Solamente por el precioso homenaje a Fernando Pessoa y a sus heterónimos que hay en ella merece la pena ya leer esta novela, en la que Saramago trata el tema del doble de una manera mucho más atractiva que en su obra posterior El hombre duplicado, donde la ligereza forzada del narrador y comentarista me sacó por completo de una historia en principio bastante prometedora. Sin embargo, en El año de la muerte de Ricardo Reis un narrador muy similar aunque más comedido y reflexivo ha conseguido engancharme a la lectura desde la primera página. Y esto es algo absolutamente necesario para degustar con placer una obra como esta, donde la reflexión domina por completo la escasa acción que vamos a encontrar en sus páginas.

La realidad no soporta su reflejo, lo rechaza, sólo otra realidad, cualquiera que sea, puede colocarse en vez de aquella que se quiso expresar y, siendo diferentes entre sí, mutuamente se muestran, explican y enumeran, la realidad como invención que fue, la invención como realidad que será.

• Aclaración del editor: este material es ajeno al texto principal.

(* ===== verification/SsaForm.v ===== *)
(** * SsaForm: evaluating programs that are not in SSA form ([ssa_form] of [ctadl-ir/src/semantics/mod.rs])

    The evaluator reads programs in SSA form; [ssa_form] makes them so, function by function, leaving alone those that
    have a versioned variable.  Here the verifier, SSA construction and the evaluator come together. *)

From S2P Require Import Prelude Index Text Path IR Semantics Unfolding Saturation Verify Graph Dominators Coalesce Cfg PhiPlace Rename SsaExec Ssa SsaVerify Mem2Reg PassWf Pipeline.

Definition ssa_function (hash_iter : gset nat -> list nat) (fuel : nat) (f : FunctionData) : outcome FunctionData :=
  if negb (bool_decide (blocks f = [])) && negb (is_ssa f) then transform_with hash_iter fuel true Pruned f else Ret f.

Definition ssa_form (hash_iter : gset nat -> list nat) (fuel : nat) (program : Program) : outcome Program :=
  fs ← mapM_out (ssa_function hash_iter fuel) (functions program);
  Ret {| functions := fs; globals := globals program |}.

(** ** What is not in SSA form *)

(** A front end makes functions with a sound table of locals, no phis, and no version in a return; those that have been
    through SSA construction are not asked for anything. *)
Definition ssa_ready (f : FunctionData) : Prop := is_ssa f = false ->
  Locals_wf (locals f) /\ forall b, b ∈ blocks f -> Forall (fun s => is_phi (kind s) = false) (statements b) /\
    forall t, terminator b = Some t -> Forall (fun u => version u = None) (term_iter_src_var t).

Lemma unversioned vs : existsb (fun v => bool_decide (is_Some (version v))) vs = false -> Forall (fun u => version u = None) vs.
Proof.
  induction vs as [|v vs IH]; cbn [existsb]; [done|]. intros [Hv Hvs]%orb_false_iff. constructor; [|auto]. apply bool_decide_eq_false in Hv. destruct (version v) eqn:E; [|done]. by destruct Hv.
Qed.

Lemma existsb_false {A} (g : A -> bool) l x : existsb g l = false -> x ∈ l -> g x = false.
Proof. intros Hl Hx. induction Hx as [y l|y z l _ IH]; cbn in Hl; apply orb_false_iff in Hl as [? ?]; auto. Qed.

Lemma ready_plain f : is_ssa f = false -> ssa_ready f -> plain_blocks (blocks f).
Proof.
  intros Hf Hr y b Hb. destruct (Hr Hf) as [_ Hr']. apply list_elem_of_lookup_2 in Hb. destruct (Hr' b Hb) as [Hphi Ht]. split; [|done].
  rewrite Forall_forall in Hphi |- *. intros s Hs. split; [by apply Hphi|]. pose proof (existsb_false _ _ _ (existsb_false _ _ _ Hf Hb) Hs) as Hv. cbv beta in Hv.
  apply orb_false_iff in Hv as [Hd Hu]. apply Forall_app. split; by apply unversioned.
Qed.

(** ** SSA construction keeps the parameters, whose versions [is_ssa] finds *)

Lemma intern_retvars_params f : params (intern_retvars f).1 = params f.
Proof.
  unfold intern_retvars. set (step := fun '(_, _) _ => _). assert (forall l g vs, params (foldl step (g, vs) l).1 = params g) as H; [|apply H].
  induction l as [|i l IH]; intros g vs; [done|]. cbn [foldl]. unfold step at 2. unfold intern_local. destruct (get_or_intern (locals g) (ret_name i)). by rewrite IH.
Qed.

Lemma complete_params f f' : complete f = Ret f' -> params f' = params f.
Proof.
  unfold complete. pose proof (intern_retvars_params f) as Hp. destruct (intern_retvars f) as [f1 vs]. cbn in Hp. destruct (mapM_out _ _) as [bs| |]; cbn [mbind outcome_bind]; [|done..].
  destruct (iv_index bs 0) as [start| |]; cbn [mbind outcome_bind]; [|done..]. destruct (unwrap _) as [t| |]; cbn [mbind outcome_bind]; [|done..]. destruct (term_kind t); [done|].
  destruct (iv_set _ _ _); cbn [mbind outcome_bind]; [|done..]. by intros [= <-].
Qed.

Lemma prune_params fuel f f' : prune_unreachable_nodes fuel f = Ret f' -> params f' = params f.
Proof.
  unfold prune_unreachable_nodes. destruct (reachable _ _) as [r| |]; cbn [mbind outcome_bind]; [|done..]. destruct (decide _); [by intros [= <-]|].
  destruct (mapM_out _ _); cbn [mbind outcome_bind]; [|done..]. by intros [= <-].
Qed.

Lemma transform_params hash_iter fuel mode f f' : transform_with hash_iter fuel true mode f = Ret f' -> params f' = params f.
Proof.
  unfold transform_with. destruct (decide _); [by intros [= <-]|]. destruct (prune_unreachable_nodes fuel f) as [f0| |] eqn:E0; cbn [mbind outcome_bind]; [|done..].
  destruct (complete f0) as [f1| |] eqn:E1; cbn [mbind outcome_bind]; [|done..]. destruct (ssa_blocks _ _ _ _) as [bs| |]; cbn [mbind outcome_bind]; [|done..].
  destruct (foldM _ _ _) as [bs'| |]; cbn [mbind outcome_bind]; [|done..]. destruct (FunctionData_verify _) as [[]| |]; cbn [mbind outcome_bind]; [|done..].
  intros [= <-]. cbn. rewrite (complete_params _ _ E1). by apply (prune_params fuel).
Qed.

Lemma transformed_is_ssa f f' f1 G bs1 b0 rest dt T Ps tin tout : transformed f f' f1 G bs1 b0 rest dt T Ps tin tout -> params f' <> [] -> is_ssa f' = true.
Proof.
  intros [-> _ _ _ _ _ _ _] Hp. cbn in Hp. unfold is_ssa. cbn [blocks with_blocks existsb]. apply orb_true_iff. left. apply existsb_exists.
  exists (param_stmt 0). split; [|done]. apply list_elem_of_In. unfold bound_block. cbn. apply elem_of_app. left. apply list_elem_of_fmap. exists 0. split; [done|].
  apply list_elem_of_In. rewrite <- in_rev. destruct (params f1); [done|by left].
Qed.

Section construction.
Context (hash_iter : gset nat -> list nat).
Hypothesis Hhash : forall s x, x ∈ hash_iter s -> x ∈ s.

(** What [ssa_form] leaves of [f]. *)
Definition ssa_made (G : option nat) (f f' : FunctionData) : Prop :=
  function_wf f' G /\ name f' = name f /\ (is_ssa f = true -> f' = f) /\ (is_ssa f = false -> NoDup (blocks f' ≫= block_dst_vars)) /\
  (params f <> [] -> forall fuel, ssa_function hash_iter fuel f' = Ret f').

Lemma ssa_function_kept fuel f : blocks f = [] \/ is_ssa f = true -> ssa_function hash_iter fuel f = Ret f.
Proof. unfold ssa_function. intros [-> | ->]; [by rewrite bool_decide_true|by rewrite andb_false_r]. Qed.

Lemma ssa_function_eventually G f : function_wf f G -> ssa_ready f ->
  eventually (fun fuel => exists f', ssa_function hash_iter fuel f = Ret f' /\ ssa_made G f f').
Proof.
  intros Hwf Hr. destruct (decide (blocks f = [] \/ is_ssa f = true)) as [Hk|Hk].
  { exists 0. intros fuel _. exists f. split; [by apply ssa_function_kept|]. split_and!; [done..| |].
    - intros H. destruct Hk as [->|?]; [constructor|congruence].
    - intros _ fuel'. by apply ssa_function_kept. }
  apply Decidable.not_or in Hk as [Hb Hs]. apply not_true_is_false in Hs. destruct (Hr Hs) as [Hl _].
  assert (pre_ssa G f) as Hpre.
  { destruct Hwf as (? & ? & _). split_and!; [done..|by apply ready_plain|done|]. by destruct (blocks f); [|simpl; lia]. }
  eapply eventually_impl; [exact (transform_eventually hash_iter Pruned f G Hpre Hhash)|].
  intros fuel (f' & f1 & bs1 & b0 & rest & dt & T & Ps & tin & tout & Et & Htf). exists f'. unfold ssa_function. rewrite bool_decide_false, Hs by done. split; [exact Et|].
  split_and!; [by eapply transformed_wf| |congruence|intros _; by eapply transformed_single|].
  - destruct Htf as [-> Hn _ _ _ _ _ _]. exact Hn.
  - intros Hp fuel'. apply ssa_function_kept. right. eapply transformed_is_ssa; [exact Htf|]. by rewrite (transform_params _ _ _ _ _ Et).
Qed.

Lemma ssa_form_eventually p : verify p = Ret (Ok tt) -> Forall ssa_ready (functions p) ->
  eventually (fun fuel => exists p', ssa_form hash_iter fuel p = Ret p' /\ verify p' = Ret (Ok tt) /\ globals p' = globals p /\
    Forall2 (ssa_made (Some (length (gdecls (globals p))))) (functions p) (functions p')).
Proof.
  intros Hv Hr. destruct (verify_spec p) as (r & Er & Hiff & _). rewrite Hv in Er. injection Er as <-. destruct (proj1 Hiff eq_refl) as [Hnd Hwf].
  set (G := Some (length (gdecls (globals p)))) in *.
  eapply eventually_impl; [apply (eventually_forall (fun fuel f => exists f', ssa_function hash_iter fuel f = Ret f' /\ ssa_made G f f') (functions p))|].
  { rewrite Forall_forall in Hwf, Hr |- *. intros f Hf. apply ssa_function_eventually; auto. }
  intros fuel H. assert (exists fs, Forall2 (fun f f' => ssa_function hash_iter fuel f = Ret f') (functions p) fs /\ Forall2 (ssa_made G) (functions p) fs) as (fs & E & Hfs).
  { clear -H. induction H as [|f l (f' & E & Hf) _ (fs & E' & Hfs)]; [by exists []|]. exists (f' :: fs). split; by constructor. }
  unfold ssa_form. apply mapM_out_Ret in E. rewrite E. cbn [mbind outcome_bind]. eexists. split; [done|]. cbn [functions globals]. split_and!; [|done|done].
  destruct (verify_spec {| functions := fs; globals := globals p |}) as (r & -> & Hr' & _). f_equal. apply Hr'.
  assert (map name fs = map name (functions p) /\ Forall (fun f => function_wf f G) fs) as [En Hw].
  { clear -Hfs. induction Hfs as [|f f' l l' (Hw & Hn & _) _ [IHn IHw]]; [done|]. cbn. split; [congruence|by constructor]. }
  split; cbn; [by rewrite En|done].
Qed.

(** What a second [ssa_form] does. *)
Lemma ssa_form_again G fuel p p' : Forall2 (ssa_made G) (functions p) (functions p') -> Forall (fun f => params f <> []) (functions p) -> ssa_form hash_iter fuel p' = Ret p'.
Proof.
  intros H Hp. unfold ssa_form. assert (mapM_out (ssa_function hash_iter fuel) (functions p') = Ret (functions p')) as ->; [|by destruct p'].
  apply mapM_out_Ret. induction H as [|f f' l l' (_ & _ & _ & _ & Hf) _ IH]; [constructor|]. apply Forall_cons in Hp as [Hp1 Hp2]. constructor; auto.
Qed.
End construction.

(** C4: From a verified project to its labeling.  Take programs that pass the verifier, in which the functions that are not in
    SSA form have sound tables of locals, no phis and no versions in their returns.  With enough fuel [ssa_form] returns on each of
    them: pruning, completion, phi placement and renaming do not panic.  The programs it returns pass the verifier and keep their
    globals and the names of their functions; a function with a versioned statement is unchanged, and in every other each
    version has one definition; when all functions have parameters, a second [ssa_form] changes nothing.  On them the evaluator
    returns for all large enough fuel, whatever the configuration, when no port sits at a global. *)
Theorem ssa_form_evaluates (hash_iter : gset nat -> list nat) (programs : list Program) (ports : Ports) (config : Config) :
  (forall s x, x ∈ hash_iter s -> x ∈ s) -> Forall (fun p => verify p = Ret (Ok tt)) programs -> Forall (fun p => Forall ssa_ready (functions p)) programs -> local_ports ports ->
  exists fuel0, forall fuel, fuel0 <= fuel -> exists programs', mapM_out (ssa_form hash_iter fuel) programs = Ret programs' /\
    Forall2 (fun p p' => verify p' = Ret (Ok tt) /\ globals p' = globals p /\
      Forall2 (fun f f' => name f' = name f /\ (is_ssa f = true -> f' = f) /\ (is_ssa f = false -> NoDup (blocks f' ≫= block_dst_vars))) (functions p) (functions p') /\
      (Forall (fun f => params f <> []) (functions p) -> forall fuel', ssa_form hash_iter fuel' p' = Ret p')) programs programs' /\
    exists fuel1 oc, forall fuel', fuel1 <= fuel' -> evaluate_programs programs' ports config fuel' = Ret oc.
Proof.
  intros Hhash Hv Hr Hports.
  assert (eventually (fun fuel => Forall (fun p => exists p', ssa_form hash_iter fuel p = Ret p' /\ verify p' = Ret (Ok tt) /\ globals p' = globals p /\
    Forall2 (ssa_made hash_iter (Some (length (gdecls (globals p))))) (functions p) (functions p')) programs)) as [fuel0 H].
  { apply (eventually_forall (fun fuel p => exists p', ssa_form hash_iter fuel p = Ret p' /\ _)). rewrite Forall_forall in Hv, Hr |- *. intros p Hp. apply ssa_form_eventually; auto. }
  exists fuel0. intros fuel Hle. specialize (H fuel Hle). clear Hle Hv Hr.
  match goal with |- exists _, _ /\ Forall2 ?R _ _ /\ _ => assert (exists programs', mapM_out (ssa_form hash_iter fuel) programs = Ret programs' /\ Forall2 R programs programs' /\ Forall (fun p => verify p = Ret (Ok tt)) programs') as (ps & E & HR & Hv) end.
  { induction H as [|p l (p' & E & Hv & Hg & Hf) _ (ps & Es & Hs & Hvs)]; [by exists []|]. exists (p' :: ps). split; [cbn [mapM_out]; by rewrite E, Es|]. split; [|by constructor].
    constructor; [|done]. split_and!; [done|done| |].
    - eapply Forall2_impl; [exact Hf|]. intros f f' (_ & ? & ? & ? & _). done.
    - intros Hp fuel'. by eapply ssa_form_again. }
  exists ps. split; [done|]. split; [done|]. by apply verified_programs_evaluate.
Qed.

Lemma ssa_form_evaluates_witness : exists fuel0, forall fuel, fuel0 <= fuel -> exists programs', mapM_out (ssa_form elements fuel) [verified_program] = Ret programs' /\
  exists fuel1 oc, forall fuel', fuel1 <= fuel' -> evaluate_programs programs' demo_ports Config_default fuel' = Ret oc.
Proof.
  destruct (ssa_form_evaluates elements [verified_program] demo_ports Config_default) as [fuel0 H].
  - intros s x. apply elem_of_elements.
  - apply Forall_singleton. vm_compute. reflexivity.
  - apply Forall_singleton. repeat (apply Forall_cons; split); [..|done]; intros _; (split; [split; [by_decide|by left]|]).
    all: intros b Hb; repeat (apply elem_of_cons in Hb as [-> | Hb]); [..|by apply not_elem_of_nil in Hb]; (split; [|intros t [= <-]]); repeat constructor.
  - split; apply Forall_nil; exact I.
  - exists fuel0. intros fuel Hf. destruct (H fuel Hf) as (ps & E & _ & He). exists ps. split; [exact E|exact He].
Defined.

(** A function without variables, already through SSA construction, is not recognised: [ssa_form] adds an exit block to it each time. *)
Definition no_variables : Program :=
  {| functions := [{| name := "f"; params := []; arity := 0; blocks := [{| statements := []; terminator := Some (term_new_kind (Return [])) |}];
                      locals := {| decls := []; by_name := ∅ |} |}];
     globals := Globals_default |}.

Theorem ssa_form_not_idempotent : exists p1 p2, ssa_form elements 50 no_variables = Ret p1 /\ ssa_form elements 50 p1 = Ret p2 /\
  map (fun f => length (blocks f)) (functions p1) = [2] /\ map (fun f => length (blocks f)) (functions p2) = [3].
Proof.
  destruct (ssa_form elements 50 no_variables) as [p1| |] eqn:E1; [|vm_compute in E1; discriminate..]. destruct (ssa_form elements 50 p1) as [p2| |] eqn:E2; vm_compute in E1; injection E1 as <-; vm_compute in E2; [|discriminate..].
  injection E2 as <-. eexists _, _. done.
Qed.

Quien conozca bien la obra de Pessoa, o la literatura portuguesa en general, podrá disfrutar aún más que yo de las continuas referencias que hace el autor / narrador / protagonista (los papeles de cada uno nunca terminan de aclararse del todo). Fundamental es conocer el planteamiento básico: Ricardo Reis es uno de los muchos heterónimos que usó Pessoa a lo largo de su vida, que en 1935 se vio truncada a sus 47 años de edad. La novela nos cuenta lo sucedido en Lisboa entre diciembre de 1935 y agosto de 1936, los nueve meses que según el espíritu de Fernando Pessoa todavía tienen los muertos para seguir en este mundo antes de que su recuerdo se borre por completo. Ricardo Reis vuelve a Lisboa desde Brasil sin un objetivo concreto, y sus días se desarrollan entre amoríos sobrevenidos sin futuro, paseos por la ciudad observando sus calles y a sus gentes, y lecturas de la prensa que irán dando cuenta del enrarecimiento del panorama político internacional, el auge de los fascismos y finalmente el alzamiento militar en España.

Saramago dijo sobre esta obra: «Es un libro sobre la soledad, la tristeza, sobre una ciudad triste, sobre una época triste. En 1936 tenía 14 años, pero recuerdo la tristeza que era esta ciudad». Como hizo Pessoa en sus poemas, Saramago convierte ese ambiente de tristeza que respiraba en su entorno en literatura de valor universal y atemporal.

Es que la gente nunca se da cuenta de que quien acaba una cosa nunca es aquel que la empezó aunque ambos tengan nombre igual, que es sólo eso lo que se mantiene constante, nada más.